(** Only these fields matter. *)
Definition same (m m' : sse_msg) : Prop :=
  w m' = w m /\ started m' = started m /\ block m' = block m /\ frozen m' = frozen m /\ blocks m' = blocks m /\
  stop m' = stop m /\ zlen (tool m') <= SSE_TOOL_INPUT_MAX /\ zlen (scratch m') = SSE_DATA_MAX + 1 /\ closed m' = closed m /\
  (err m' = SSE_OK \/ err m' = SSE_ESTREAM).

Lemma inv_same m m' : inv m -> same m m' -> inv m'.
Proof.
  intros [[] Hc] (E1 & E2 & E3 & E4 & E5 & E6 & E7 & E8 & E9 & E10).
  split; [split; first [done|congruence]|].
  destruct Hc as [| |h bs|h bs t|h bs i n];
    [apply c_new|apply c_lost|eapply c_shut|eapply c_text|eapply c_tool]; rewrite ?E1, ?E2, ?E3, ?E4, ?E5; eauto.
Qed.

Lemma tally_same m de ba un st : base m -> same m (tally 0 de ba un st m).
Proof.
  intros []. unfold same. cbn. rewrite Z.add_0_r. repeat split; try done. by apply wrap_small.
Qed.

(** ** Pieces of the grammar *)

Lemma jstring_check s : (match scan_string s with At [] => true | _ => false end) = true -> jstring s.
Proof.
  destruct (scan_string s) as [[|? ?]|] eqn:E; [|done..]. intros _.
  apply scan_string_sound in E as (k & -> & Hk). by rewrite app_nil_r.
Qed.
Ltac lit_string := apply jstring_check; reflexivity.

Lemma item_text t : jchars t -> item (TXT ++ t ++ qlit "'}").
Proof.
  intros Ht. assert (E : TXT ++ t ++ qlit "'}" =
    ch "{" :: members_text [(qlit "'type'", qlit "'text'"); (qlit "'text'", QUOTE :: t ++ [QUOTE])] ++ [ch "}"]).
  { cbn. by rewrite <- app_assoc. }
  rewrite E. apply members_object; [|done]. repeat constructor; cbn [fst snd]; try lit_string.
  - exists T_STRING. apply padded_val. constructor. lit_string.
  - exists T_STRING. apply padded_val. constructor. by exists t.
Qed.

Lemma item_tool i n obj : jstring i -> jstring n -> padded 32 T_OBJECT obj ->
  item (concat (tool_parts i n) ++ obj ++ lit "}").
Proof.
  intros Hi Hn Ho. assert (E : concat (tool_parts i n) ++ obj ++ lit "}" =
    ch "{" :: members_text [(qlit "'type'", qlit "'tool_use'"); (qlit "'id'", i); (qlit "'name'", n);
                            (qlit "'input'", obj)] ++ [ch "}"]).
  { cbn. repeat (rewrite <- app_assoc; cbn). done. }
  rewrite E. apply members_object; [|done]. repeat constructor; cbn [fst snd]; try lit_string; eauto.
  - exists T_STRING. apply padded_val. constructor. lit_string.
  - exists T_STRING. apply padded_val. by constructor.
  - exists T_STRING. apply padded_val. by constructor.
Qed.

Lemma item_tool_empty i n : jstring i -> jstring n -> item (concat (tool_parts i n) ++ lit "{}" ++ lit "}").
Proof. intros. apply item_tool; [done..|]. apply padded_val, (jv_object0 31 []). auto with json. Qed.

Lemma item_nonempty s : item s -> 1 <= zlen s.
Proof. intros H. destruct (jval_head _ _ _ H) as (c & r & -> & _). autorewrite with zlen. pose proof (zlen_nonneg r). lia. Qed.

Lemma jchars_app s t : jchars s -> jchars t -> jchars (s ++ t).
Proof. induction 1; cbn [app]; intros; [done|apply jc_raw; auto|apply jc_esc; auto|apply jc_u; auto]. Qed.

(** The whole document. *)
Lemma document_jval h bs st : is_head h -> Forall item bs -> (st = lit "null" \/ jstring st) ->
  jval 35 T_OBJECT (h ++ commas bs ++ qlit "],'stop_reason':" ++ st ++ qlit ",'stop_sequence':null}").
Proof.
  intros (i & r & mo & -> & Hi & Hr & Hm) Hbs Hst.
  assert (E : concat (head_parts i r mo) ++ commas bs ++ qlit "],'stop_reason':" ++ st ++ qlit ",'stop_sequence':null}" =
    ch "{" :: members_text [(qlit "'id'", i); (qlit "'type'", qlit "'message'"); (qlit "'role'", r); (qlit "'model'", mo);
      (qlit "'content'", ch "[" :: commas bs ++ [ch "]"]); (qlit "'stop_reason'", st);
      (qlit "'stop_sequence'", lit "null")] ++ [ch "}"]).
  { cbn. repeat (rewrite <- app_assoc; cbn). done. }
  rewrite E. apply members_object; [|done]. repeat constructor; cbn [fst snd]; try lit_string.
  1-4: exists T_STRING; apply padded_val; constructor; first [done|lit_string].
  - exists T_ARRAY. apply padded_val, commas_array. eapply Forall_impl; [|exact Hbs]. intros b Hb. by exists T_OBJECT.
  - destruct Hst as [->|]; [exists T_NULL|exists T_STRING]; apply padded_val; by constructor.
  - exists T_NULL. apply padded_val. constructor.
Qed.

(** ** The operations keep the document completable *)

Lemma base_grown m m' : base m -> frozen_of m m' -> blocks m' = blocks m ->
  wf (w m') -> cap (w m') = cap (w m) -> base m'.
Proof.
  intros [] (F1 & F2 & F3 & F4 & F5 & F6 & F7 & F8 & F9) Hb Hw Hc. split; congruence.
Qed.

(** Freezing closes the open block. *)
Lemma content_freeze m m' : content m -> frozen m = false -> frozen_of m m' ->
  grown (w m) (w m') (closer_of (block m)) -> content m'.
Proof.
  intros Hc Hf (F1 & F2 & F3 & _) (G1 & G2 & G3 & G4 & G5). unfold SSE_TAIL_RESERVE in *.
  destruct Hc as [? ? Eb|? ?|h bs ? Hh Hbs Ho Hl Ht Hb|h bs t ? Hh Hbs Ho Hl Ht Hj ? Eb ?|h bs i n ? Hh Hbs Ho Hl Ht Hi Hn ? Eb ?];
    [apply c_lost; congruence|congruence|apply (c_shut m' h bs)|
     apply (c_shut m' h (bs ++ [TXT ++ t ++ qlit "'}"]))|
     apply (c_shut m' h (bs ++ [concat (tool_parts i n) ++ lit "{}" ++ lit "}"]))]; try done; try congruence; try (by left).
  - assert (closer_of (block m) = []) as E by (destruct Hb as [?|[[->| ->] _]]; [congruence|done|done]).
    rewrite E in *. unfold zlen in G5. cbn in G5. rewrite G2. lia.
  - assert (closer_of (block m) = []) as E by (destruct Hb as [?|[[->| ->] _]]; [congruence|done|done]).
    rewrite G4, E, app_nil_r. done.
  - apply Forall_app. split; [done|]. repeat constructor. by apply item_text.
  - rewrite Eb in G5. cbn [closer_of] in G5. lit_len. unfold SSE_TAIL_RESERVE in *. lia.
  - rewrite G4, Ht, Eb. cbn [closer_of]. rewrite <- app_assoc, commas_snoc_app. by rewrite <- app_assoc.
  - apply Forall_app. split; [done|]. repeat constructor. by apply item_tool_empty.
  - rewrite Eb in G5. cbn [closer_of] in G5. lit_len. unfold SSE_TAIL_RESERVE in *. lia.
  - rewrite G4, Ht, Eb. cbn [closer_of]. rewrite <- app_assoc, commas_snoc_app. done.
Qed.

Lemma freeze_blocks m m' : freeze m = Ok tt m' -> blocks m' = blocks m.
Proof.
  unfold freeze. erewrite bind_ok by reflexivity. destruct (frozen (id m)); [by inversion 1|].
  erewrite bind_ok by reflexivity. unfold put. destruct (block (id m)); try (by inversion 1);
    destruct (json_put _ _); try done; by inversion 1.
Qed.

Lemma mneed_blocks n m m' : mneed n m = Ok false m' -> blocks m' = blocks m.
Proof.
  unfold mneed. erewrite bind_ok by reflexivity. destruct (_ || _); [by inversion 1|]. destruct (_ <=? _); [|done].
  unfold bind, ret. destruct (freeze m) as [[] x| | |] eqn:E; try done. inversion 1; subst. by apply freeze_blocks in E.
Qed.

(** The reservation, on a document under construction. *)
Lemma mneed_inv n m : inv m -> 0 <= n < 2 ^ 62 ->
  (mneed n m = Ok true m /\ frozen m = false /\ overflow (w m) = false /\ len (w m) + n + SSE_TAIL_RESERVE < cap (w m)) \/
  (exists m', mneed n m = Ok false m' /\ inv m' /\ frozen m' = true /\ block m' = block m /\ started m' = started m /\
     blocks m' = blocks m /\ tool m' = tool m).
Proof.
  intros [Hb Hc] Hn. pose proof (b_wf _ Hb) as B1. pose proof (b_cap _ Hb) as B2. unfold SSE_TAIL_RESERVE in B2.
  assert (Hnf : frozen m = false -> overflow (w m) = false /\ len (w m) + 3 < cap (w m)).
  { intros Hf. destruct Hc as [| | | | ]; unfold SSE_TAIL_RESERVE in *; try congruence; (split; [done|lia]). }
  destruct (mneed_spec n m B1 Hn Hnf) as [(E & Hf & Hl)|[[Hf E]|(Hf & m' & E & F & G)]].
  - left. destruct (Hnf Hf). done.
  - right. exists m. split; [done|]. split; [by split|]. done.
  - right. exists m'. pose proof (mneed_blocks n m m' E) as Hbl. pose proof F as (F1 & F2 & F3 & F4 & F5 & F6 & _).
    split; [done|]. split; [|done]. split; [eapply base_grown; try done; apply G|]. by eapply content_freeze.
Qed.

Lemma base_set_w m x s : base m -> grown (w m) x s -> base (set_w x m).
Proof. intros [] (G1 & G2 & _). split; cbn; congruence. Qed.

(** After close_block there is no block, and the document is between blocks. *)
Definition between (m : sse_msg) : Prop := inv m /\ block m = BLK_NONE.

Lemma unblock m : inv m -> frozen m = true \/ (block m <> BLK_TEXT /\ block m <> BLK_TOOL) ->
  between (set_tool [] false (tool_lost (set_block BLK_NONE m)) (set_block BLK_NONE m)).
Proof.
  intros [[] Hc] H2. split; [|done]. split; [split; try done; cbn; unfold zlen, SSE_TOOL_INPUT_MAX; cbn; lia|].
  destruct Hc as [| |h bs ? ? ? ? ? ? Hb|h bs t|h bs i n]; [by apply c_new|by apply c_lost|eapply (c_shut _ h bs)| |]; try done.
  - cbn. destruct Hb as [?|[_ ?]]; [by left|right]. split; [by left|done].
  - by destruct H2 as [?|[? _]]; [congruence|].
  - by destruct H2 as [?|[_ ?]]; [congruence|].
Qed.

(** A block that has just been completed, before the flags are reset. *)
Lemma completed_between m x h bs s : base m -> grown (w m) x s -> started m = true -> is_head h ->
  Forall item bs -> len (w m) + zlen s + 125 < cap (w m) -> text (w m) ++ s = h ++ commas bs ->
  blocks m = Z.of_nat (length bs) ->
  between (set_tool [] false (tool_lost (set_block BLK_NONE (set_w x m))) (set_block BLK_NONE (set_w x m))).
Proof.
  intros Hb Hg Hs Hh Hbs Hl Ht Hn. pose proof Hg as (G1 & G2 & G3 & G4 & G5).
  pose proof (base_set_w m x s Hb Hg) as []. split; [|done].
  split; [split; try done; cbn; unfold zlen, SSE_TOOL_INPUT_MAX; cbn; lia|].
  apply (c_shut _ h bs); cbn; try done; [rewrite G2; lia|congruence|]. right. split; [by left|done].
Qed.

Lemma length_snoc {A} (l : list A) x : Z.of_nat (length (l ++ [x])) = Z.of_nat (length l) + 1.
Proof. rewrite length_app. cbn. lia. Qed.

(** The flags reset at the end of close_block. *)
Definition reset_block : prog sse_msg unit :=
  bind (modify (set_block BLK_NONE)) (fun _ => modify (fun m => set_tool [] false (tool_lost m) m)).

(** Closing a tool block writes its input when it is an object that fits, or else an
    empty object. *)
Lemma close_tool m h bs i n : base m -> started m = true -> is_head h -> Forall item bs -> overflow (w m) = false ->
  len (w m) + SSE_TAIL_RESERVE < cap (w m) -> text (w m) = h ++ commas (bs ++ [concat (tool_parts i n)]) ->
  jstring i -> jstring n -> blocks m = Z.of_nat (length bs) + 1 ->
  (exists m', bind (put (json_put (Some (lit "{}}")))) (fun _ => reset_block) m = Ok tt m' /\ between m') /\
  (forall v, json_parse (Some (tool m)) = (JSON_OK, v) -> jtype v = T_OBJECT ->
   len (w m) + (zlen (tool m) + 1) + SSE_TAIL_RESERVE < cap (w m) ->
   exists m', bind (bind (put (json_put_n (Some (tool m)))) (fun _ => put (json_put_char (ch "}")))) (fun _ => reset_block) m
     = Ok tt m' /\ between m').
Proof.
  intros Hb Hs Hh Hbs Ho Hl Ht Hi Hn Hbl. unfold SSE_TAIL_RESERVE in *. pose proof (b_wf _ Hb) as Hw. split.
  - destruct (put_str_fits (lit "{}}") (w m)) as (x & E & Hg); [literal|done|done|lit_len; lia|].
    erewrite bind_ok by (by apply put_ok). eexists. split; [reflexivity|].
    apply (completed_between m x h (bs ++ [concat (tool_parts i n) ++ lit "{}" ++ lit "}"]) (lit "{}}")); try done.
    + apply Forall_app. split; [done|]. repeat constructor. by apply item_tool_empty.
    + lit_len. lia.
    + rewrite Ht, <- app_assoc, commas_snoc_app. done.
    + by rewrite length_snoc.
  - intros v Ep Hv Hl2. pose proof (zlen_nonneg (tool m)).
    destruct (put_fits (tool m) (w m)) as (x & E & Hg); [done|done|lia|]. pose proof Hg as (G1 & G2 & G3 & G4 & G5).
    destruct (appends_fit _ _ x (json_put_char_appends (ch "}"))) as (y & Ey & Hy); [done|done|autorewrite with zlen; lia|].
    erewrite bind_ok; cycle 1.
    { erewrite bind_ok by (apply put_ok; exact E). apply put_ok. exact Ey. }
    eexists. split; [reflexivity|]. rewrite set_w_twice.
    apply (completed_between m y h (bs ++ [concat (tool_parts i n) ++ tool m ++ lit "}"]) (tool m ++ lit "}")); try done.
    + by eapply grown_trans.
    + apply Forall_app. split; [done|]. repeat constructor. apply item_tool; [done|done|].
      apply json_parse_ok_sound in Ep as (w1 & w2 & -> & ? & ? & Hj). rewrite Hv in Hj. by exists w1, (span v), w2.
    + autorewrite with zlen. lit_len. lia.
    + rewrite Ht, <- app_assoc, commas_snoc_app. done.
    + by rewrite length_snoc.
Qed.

====

A verbatim transcription is needed of the lines above, starting at the line with "- by destruct H2 as [?|[_" and ending at the line with "jstring i -> jstring n -> blocks", both included, and of nothing else.

> EXPECTED OUTPUT
  - by destruct H2 as [?|[_ ?]]; [congruence|].
Qed.

(** A block that has just been completed, before the flags are reset. *)
Lemma completed_between m x h bs s : base m -> grown (w m) x s -> started m = true -> is_head h ->
  Forall item bs -> len (w m) + zlen s + 125 < cap (w m) -> text (w m) ++ s = h ++ commas bs ->
  blocks m = Z.of_nat (length bs) ->
  between (set_tool [] false (tool_lost (set_block BLK_NONE (set_w x m))) (set_block BLK_NONE (set_w x m))).
Proof.
  intros Hb Hg Hs Hh Hbs Hl Ht Hn. pose proof Hg as (G1 & G2 & G3 & G4 & G5).
  pose proof (base_set_w m x s Hb Hg) as []. split; [|done].
  split; [split; try done; cbn; unfold zlen, SSE_TOOL_INPUT_MAX; cbn; lia|].
  apply (c_shut _ h bs); cbn; try done; [rewrite G2; lia|congruence|]. right. split; [by left|done].
Qed.

Lemma length_snoc {A} (l : list A) x : Z.of_nat (length (l ++ [x])) = Z.of_nat (length l) + 1.
Proof. rewrite length_app. cbn. lia. Qed.

(** The flags reset at the end of close_block. *)
Definition reset_block : prog sse_msg unit :=
  bind (modify (set_block BLK_NONE)) (fun _ => modify (fun m => set_tool [] false (tool_lost m) m)).

(** Closing a tool block writes its input when it is an object that fits, or else an
    empty object. *)
Lemma close_tool m h bs i n : base m -> started m = true -> is_head h -> Forall item bs -> overflow (w m) = false ->
  len (w m) + SSE_TAIL_RESERVE < cap (w m) -> text (w m) = h ++ commas (bs ++ [concat (tool_parts i n)]) ->
  jstring i -> jstring n -> blocks m = Z.of_nat (length bs) + 1 ->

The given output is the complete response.